Copy exactly the lines of the records below, and only those lines, beginning with the line that contains "Open Scope list_scope." and ending with the line that contains "Record Response : Type".

Stored data Block Start

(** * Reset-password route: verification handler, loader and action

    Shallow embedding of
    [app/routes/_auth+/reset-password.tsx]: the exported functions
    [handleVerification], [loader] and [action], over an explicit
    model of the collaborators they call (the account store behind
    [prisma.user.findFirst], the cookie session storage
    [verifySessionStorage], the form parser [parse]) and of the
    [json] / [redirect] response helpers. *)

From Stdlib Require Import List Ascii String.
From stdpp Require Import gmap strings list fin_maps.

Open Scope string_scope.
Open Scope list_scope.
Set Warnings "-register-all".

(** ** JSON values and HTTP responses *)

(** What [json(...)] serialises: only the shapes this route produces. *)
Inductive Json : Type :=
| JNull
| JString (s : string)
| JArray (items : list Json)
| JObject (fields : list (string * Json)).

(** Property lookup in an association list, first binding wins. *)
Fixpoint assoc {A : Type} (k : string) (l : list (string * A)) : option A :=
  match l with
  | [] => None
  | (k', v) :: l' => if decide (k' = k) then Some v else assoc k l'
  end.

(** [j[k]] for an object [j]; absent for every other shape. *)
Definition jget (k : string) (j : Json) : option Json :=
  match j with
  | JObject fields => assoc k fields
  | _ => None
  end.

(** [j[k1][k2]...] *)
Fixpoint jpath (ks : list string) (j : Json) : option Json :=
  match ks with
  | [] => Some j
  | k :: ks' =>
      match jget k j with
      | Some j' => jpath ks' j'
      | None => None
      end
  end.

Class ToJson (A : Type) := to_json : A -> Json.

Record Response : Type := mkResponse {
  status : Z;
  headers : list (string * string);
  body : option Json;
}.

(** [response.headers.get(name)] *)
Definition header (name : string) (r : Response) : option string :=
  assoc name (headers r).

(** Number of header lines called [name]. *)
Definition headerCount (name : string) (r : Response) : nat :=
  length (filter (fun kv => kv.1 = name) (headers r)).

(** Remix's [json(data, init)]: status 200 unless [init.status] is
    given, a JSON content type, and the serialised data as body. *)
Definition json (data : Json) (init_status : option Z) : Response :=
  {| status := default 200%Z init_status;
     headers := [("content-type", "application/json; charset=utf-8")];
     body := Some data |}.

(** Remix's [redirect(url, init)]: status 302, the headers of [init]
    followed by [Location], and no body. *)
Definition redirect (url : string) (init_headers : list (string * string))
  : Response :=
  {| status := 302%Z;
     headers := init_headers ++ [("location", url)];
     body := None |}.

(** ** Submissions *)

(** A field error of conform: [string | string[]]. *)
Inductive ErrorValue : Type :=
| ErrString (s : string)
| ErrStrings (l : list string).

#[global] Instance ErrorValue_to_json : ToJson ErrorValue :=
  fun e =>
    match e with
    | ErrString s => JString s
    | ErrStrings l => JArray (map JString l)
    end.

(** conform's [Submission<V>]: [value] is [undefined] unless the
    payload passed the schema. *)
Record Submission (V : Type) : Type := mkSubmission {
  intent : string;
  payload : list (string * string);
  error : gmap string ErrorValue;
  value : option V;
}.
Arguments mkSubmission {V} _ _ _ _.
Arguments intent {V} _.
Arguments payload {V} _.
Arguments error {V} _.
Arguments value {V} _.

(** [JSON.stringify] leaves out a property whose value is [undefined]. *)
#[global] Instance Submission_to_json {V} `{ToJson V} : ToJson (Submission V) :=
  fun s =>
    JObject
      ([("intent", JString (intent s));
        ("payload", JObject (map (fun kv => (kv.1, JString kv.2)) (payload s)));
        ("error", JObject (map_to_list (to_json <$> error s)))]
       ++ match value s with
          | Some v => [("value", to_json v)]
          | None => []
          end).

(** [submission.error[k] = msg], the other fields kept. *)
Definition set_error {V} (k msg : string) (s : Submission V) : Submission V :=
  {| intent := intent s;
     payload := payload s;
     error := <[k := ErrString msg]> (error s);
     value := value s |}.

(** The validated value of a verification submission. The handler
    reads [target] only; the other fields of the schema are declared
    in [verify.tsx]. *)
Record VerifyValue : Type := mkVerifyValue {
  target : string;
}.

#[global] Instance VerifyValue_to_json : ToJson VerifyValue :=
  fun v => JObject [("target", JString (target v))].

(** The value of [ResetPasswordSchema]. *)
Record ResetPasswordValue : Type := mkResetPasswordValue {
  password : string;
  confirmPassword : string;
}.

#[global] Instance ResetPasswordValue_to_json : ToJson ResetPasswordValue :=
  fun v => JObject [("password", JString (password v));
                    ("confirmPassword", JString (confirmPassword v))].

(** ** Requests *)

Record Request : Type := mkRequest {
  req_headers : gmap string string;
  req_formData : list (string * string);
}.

Stored data Block End

- Written answer
Open Scope list_scope.
Set Warnings "-register-all".

(** ** JSON values and HTTP responses *)

(** What [json(...)] serialises: only the shapes this route produces. *)
Inductive Json : Type :=
| JNull
| JString (s : string)
| JArray (items : list Json)
| JObject (fields : list (string * Json)).

(** Property lookup in an association list, first binding wins. *)
Fixpoint assoc {A : Type} (k : string) (l : list (string * A)) : option A :=
  match l with
  | [] => None
  | (k', v) :: l' => if decide (k' = k) then Some v else assoc k l'
  end.

(** [j[k]] for an object [j]; absent for every other shape. *)
Definition jget (k : string) (j : Json) : option Json :=
  match j with
  | JObject fields => assoc k fields
  | _ => None
  end.

(** [j[k1][k2]...] *)
Fixpoint jpath (ks : list string) (j : Json) : option Json :=
  match ks with
  | [] => Some j
  | k :: ks' =>
      match jget k j with
      | Some j' => jpath ks' j'
      | None => None
      end
  end.

Class ToJson (A : Type) := to_json : A -> Json.

Record Response : Type := mkResponse {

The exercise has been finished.